Source data:
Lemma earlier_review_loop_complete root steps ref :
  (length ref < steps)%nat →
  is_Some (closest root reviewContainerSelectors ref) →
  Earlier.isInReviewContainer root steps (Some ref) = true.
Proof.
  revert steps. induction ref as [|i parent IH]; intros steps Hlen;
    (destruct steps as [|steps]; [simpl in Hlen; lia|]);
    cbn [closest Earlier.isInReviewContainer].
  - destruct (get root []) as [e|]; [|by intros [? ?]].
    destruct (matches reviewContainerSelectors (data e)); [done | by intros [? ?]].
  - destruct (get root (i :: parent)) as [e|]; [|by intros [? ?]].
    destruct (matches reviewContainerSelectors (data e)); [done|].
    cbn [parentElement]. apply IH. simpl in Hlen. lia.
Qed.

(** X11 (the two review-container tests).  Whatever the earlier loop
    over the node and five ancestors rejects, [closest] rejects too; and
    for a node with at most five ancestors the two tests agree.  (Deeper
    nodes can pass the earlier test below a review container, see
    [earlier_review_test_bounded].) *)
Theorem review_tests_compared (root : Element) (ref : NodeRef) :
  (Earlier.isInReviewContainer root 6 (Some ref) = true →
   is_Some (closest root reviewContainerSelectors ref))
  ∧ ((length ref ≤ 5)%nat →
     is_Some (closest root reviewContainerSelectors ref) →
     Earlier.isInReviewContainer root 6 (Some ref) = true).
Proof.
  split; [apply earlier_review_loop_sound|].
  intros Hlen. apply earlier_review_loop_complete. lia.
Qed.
==
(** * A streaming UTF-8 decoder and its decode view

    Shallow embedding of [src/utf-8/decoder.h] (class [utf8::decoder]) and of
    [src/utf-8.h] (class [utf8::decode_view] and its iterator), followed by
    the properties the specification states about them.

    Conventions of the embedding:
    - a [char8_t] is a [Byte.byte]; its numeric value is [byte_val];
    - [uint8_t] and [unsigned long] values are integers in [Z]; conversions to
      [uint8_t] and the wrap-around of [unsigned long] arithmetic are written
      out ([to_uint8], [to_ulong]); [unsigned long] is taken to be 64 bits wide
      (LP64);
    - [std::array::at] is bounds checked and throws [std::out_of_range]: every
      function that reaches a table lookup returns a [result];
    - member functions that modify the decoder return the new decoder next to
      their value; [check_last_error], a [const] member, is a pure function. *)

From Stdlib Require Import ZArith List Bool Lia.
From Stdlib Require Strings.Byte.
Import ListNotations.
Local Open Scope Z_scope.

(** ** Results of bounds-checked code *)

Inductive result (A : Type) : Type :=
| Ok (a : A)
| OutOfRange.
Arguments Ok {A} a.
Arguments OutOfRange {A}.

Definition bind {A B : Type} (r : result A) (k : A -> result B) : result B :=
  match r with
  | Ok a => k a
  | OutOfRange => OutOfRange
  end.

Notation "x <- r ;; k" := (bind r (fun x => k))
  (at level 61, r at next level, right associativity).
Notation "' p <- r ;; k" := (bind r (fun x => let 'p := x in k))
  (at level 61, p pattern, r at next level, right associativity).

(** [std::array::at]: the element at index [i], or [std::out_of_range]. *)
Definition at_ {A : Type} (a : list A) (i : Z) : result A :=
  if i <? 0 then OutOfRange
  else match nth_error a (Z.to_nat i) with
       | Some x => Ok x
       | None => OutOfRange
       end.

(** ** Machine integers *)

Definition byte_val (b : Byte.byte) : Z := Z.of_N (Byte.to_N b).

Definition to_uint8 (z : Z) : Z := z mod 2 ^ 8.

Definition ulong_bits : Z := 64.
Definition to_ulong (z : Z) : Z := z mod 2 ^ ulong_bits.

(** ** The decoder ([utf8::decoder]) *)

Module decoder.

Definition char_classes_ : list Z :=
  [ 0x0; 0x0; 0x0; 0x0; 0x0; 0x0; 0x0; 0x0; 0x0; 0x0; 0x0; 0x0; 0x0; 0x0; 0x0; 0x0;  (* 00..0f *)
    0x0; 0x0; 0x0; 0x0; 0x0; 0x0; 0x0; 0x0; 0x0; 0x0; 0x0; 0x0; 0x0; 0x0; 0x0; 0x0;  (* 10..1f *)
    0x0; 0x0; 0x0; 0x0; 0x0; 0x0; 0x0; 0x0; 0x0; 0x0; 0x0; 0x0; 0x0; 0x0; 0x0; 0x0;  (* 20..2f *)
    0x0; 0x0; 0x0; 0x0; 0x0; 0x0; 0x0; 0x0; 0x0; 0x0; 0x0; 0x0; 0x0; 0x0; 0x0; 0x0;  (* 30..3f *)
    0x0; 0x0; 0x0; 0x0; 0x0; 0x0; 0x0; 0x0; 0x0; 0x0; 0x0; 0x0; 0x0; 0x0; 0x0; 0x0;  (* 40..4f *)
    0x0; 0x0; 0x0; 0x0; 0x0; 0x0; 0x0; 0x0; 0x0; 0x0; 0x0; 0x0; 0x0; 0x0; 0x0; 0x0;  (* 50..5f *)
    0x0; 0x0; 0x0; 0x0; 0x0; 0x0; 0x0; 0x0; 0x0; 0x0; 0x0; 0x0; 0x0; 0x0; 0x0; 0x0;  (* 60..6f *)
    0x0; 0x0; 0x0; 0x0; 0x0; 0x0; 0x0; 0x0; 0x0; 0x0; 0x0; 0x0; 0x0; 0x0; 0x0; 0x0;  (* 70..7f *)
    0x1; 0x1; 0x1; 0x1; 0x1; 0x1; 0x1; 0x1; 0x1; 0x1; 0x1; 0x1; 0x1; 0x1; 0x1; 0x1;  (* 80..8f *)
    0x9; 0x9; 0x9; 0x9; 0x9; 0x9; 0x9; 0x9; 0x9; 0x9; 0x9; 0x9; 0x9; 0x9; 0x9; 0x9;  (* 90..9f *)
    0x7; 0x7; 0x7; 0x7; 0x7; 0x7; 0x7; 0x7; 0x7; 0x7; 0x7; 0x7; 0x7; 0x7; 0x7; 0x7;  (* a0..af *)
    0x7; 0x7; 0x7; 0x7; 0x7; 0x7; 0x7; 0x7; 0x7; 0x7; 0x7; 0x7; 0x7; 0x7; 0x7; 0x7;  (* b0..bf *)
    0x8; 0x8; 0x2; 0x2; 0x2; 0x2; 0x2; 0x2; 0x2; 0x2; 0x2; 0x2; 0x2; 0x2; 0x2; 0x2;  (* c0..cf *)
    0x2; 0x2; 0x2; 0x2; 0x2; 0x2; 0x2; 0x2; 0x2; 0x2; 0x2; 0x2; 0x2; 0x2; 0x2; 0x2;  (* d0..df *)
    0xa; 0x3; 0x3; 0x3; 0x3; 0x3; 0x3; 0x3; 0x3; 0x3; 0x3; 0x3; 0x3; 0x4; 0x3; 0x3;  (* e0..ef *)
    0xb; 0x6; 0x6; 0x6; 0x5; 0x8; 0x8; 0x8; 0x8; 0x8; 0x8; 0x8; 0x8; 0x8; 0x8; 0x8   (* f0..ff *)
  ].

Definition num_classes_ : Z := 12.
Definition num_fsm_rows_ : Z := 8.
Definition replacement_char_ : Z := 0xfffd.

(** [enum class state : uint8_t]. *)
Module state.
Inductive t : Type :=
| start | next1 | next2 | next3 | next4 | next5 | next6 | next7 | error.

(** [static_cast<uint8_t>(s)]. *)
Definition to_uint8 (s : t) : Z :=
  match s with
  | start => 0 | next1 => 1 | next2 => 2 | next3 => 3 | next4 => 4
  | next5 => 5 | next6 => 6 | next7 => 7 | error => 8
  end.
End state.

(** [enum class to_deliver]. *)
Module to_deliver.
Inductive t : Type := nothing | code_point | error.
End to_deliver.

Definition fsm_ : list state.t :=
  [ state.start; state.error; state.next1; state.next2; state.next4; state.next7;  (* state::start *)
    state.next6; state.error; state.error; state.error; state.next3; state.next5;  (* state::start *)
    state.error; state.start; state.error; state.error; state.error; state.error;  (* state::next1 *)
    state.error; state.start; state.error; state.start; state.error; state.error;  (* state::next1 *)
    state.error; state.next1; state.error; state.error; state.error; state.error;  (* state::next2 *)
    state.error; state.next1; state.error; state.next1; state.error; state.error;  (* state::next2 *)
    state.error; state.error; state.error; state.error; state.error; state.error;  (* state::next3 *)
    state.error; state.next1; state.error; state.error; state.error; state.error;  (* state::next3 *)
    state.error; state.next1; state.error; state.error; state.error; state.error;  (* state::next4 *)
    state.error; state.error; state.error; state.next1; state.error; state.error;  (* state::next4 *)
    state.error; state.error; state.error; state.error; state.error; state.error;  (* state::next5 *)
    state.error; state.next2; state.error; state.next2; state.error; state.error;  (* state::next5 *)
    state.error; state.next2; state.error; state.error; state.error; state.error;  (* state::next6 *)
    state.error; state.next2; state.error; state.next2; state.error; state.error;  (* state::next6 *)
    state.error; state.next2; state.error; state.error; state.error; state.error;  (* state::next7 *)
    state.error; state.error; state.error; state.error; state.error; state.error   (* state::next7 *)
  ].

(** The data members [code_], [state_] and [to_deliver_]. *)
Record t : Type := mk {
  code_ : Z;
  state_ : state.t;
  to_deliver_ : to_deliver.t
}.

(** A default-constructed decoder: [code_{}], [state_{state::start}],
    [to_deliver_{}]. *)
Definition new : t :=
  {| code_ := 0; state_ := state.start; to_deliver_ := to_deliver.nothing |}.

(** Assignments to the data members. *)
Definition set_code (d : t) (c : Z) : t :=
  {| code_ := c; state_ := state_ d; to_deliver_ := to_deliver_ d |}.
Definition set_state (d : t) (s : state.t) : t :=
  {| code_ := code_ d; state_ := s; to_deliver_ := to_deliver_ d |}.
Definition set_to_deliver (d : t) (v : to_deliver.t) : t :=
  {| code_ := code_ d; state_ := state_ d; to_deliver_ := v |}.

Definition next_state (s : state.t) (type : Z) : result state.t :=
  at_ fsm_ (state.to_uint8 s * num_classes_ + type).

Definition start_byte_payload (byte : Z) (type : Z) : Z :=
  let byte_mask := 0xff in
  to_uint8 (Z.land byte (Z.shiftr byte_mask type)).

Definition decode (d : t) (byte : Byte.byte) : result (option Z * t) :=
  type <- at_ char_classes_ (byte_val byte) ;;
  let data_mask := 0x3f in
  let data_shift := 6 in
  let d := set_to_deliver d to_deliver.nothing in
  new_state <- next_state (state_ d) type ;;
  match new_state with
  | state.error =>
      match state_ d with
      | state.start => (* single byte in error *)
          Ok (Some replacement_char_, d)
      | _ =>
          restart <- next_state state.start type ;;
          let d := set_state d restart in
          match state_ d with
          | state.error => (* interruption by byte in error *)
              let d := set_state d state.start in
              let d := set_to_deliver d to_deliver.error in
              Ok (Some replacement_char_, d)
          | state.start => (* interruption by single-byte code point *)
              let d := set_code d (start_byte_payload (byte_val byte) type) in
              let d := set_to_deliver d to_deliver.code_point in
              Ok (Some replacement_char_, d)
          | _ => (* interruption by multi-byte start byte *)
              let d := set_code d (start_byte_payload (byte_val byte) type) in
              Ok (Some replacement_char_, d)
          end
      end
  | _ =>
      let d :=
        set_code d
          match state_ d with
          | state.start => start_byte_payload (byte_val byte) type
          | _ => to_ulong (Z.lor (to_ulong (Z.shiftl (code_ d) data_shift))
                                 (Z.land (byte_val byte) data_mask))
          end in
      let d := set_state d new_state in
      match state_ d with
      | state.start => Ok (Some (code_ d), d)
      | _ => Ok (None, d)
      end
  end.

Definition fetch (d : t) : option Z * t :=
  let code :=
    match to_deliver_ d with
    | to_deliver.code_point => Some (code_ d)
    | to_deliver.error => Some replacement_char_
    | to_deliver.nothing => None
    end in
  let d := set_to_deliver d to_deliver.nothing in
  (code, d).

**TASK REQUIREMENTS:**
Could you transcribe the entries above word for word, from the line with "else match nth_error a (Z.to_nat i) with" down to the line with "Definition to_ulong (z", keeping both?

**SOLUTION TO THIS PROBLEM:**
  else match nth_error a (Z.to_nat i) with
       | Some x => Ok x
       | None => OutOfRange
       end.

(** ** Machine integers *)

Definition byte_val (b : Byte.byte) : Z := Z.of_N (Byte.to_N b).

Definition to_uint8 (z : Z) : Z := z mod 2 ^ 8.

Definition ulong_bits : Z := 64.
Definition to_ulong (z : Z) : Z := z mod 2 ^ ulong_bits.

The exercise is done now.